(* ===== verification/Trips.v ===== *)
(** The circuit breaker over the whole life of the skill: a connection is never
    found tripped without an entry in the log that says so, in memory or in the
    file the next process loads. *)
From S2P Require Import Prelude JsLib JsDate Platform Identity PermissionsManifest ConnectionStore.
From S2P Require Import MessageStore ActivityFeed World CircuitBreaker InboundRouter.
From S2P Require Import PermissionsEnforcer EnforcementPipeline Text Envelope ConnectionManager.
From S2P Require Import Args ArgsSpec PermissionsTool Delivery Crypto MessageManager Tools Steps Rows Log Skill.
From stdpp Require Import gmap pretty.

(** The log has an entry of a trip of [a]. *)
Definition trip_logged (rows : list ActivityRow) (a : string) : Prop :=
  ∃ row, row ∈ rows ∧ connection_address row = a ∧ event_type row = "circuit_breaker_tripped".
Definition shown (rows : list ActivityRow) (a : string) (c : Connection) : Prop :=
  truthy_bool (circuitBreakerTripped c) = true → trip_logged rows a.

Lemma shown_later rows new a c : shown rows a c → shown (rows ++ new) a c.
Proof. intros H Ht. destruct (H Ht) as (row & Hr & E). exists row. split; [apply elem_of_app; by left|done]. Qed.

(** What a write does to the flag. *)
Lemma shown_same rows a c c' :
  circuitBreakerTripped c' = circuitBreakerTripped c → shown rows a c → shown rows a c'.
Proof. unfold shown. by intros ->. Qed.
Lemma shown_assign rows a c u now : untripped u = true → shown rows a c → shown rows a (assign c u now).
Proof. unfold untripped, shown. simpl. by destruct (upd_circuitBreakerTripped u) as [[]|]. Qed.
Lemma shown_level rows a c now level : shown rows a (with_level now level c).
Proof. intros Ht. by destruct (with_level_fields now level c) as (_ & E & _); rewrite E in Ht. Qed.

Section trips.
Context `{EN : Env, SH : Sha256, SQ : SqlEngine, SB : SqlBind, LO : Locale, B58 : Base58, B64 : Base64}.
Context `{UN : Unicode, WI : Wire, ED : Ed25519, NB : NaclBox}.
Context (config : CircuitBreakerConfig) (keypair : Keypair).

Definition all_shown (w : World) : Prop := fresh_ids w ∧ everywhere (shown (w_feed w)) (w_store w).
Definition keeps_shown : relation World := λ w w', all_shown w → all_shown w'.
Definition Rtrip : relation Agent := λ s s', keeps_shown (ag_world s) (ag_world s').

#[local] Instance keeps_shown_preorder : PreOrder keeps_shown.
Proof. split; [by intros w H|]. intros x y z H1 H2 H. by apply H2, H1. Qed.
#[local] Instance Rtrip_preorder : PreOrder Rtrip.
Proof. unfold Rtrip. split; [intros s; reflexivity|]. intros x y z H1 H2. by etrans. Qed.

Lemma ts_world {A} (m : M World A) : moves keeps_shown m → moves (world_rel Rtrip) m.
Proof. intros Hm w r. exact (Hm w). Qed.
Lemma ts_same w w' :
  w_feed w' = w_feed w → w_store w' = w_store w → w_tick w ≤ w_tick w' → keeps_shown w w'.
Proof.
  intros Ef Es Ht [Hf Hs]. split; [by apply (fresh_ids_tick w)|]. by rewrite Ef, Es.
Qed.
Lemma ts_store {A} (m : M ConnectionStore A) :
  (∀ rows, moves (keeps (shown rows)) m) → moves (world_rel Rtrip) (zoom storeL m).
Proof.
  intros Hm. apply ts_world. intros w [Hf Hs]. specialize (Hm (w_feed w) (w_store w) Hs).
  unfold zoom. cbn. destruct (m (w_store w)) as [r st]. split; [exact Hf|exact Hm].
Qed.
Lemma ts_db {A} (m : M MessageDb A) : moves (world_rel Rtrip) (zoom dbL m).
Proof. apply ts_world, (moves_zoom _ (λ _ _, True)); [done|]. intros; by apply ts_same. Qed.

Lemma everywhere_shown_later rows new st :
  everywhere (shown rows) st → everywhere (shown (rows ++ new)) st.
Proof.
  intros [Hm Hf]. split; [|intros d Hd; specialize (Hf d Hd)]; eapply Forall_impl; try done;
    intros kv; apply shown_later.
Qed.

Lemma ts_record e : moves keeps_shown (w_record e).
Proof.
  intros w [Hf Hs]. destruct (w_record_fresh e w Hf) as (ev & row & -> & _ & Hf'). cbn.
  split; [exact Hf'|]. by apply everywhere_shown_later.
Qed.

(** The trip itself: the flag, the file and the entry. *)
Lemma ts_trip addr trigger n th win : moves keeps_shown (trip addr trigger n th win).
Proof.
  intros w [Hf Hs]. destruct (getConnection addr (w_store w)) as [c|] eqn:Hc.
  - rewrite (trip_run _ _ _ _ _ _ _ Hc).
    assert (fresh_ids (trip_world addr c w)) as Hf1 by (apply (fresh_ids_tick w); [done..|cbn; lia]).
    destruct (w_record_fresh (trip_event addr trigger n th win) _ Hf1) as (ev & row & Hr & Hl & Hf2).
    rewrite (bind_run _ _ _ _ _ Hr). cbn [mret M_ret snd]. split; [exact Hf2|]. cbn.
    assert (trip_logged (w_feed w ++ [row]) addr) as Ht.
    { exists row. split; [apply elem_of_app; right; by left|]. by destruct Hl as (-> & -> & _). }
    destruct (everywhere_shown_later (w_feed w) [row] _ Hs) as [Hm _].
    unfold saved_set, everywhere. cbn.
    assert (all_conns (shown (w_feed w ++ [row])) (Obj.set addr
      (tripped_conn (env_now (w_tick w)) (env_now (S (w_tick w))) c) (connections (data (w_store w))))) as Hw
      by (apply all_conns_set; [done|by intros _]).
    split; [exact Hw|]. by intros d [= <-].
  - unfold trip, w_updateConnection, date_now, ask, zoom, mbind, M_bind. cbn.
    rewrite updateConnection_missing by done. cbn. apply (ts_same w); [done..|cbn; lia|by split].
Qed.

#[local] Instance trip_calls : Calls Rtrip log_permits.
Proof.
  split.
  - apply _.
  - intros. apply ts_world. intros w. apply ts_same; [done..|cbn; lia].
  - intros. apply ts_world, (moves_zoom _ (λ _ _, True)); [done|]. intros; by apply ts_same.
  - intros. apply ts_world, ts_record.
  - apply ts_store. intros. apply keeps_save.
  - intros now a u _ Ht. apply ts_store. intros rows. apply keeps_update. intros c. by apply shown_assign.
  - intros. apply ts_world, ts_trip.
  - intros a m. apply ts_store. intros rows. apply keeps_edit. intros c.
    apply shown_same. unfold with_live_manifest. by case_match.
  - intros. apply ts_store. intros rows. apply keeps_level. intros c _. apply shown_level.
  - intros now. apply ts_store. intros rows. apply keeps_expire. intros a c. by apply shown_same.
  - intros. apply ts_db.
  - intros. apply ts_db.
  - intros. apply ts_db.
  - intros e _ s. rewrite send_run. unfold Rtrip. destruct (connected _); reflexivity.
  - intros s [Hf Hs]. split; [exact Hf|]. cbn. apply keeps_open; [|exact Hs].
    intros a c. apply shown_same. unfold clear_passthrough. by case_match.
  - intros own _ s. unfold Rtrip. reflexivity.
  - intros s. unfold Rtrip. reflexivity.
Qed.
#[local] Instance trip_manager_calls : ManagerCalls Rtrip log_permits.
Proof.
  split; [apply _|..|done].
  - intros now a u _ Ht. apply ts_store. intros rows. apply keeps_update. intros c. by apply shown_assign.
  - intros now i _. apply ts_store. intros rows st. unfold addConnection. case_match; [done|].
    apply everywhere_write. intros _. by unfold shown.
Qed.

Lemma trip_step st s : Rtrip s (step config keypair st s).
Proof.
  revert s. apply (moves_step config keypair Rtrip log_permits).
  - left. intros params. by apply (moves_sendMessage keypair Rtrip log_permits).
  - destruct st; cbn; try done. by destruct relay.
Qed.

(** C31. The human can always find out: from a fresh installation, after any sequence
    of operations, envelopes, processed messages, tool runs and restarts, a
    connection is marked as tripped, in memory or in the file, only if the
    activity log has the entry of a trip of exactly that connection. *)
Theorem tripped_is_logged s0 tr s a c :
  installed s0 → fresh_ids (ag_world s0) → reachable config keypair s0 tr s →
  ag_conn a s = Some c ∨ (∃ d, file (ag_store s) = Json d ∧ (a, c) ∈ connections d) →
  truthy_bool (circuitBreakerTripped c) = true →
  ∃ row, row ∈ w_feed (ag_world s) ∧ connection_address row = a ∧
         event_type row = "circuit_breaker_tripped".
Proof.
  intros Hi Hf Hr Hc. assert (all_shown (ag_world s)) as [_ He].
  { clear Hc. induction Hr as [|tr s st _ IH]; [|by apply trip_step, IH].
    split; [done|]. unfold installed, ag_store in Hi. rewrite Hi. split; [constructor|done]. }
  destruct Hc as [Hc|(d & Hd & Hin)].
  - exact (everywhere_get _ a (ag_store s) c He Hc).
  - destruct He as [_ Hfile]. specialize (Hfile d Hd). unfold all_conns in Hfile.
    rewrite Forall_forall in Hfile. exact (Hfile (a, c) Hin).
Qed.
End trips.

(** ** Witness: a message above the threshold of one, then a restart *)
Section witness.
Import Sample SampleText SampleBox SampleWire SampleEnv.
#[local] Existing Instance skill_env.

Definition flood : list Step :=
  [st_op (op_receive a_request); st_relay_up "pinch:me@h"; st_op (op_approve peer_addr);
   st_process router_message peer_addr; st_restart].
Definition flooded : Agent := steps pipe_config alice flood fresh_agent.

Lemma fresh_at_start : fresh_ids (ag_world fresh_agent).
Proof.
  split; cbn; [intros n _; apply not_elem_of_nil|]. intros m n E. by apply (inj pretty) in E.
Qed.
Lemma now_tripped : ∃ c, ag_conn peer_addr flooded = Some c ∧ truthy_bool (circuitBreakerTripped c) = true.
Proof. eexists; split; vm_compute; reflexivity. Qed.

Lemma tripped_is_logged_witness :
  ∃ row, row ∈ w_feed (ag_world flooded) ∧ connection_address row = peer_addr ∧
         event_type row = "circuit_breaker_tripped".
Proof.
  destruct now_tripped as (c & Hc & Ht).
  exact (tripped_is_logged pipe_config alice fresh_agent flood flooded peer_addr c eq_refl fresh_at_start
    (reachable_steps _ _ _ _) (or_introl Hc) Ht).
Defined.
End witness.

********************

Task brief: Within the material above, the line with "rewrite Forall_forall in" opens the range and the line with "st_process router_message peer_addr;" closes it; reproduce that range word for word.

Response to the task:
    rewrite Forall_forall in Hfile. exact (Hfile (a, c) Hin).
Qed.
End trips.

(** ** Witness: a message above the threshold of one, then a restart *)
Section witness.
Import Sample SampleText SampleBox SampleWire SampleEnv.
#[local] Existing Instance skill_env.

Definition flood : list Step :=
  [st_op (op_receive a_request); st_relay_up "pinch:me@h"; st_op (op_approve peer_addr);
   st_process router_message peer_addr; st_restart].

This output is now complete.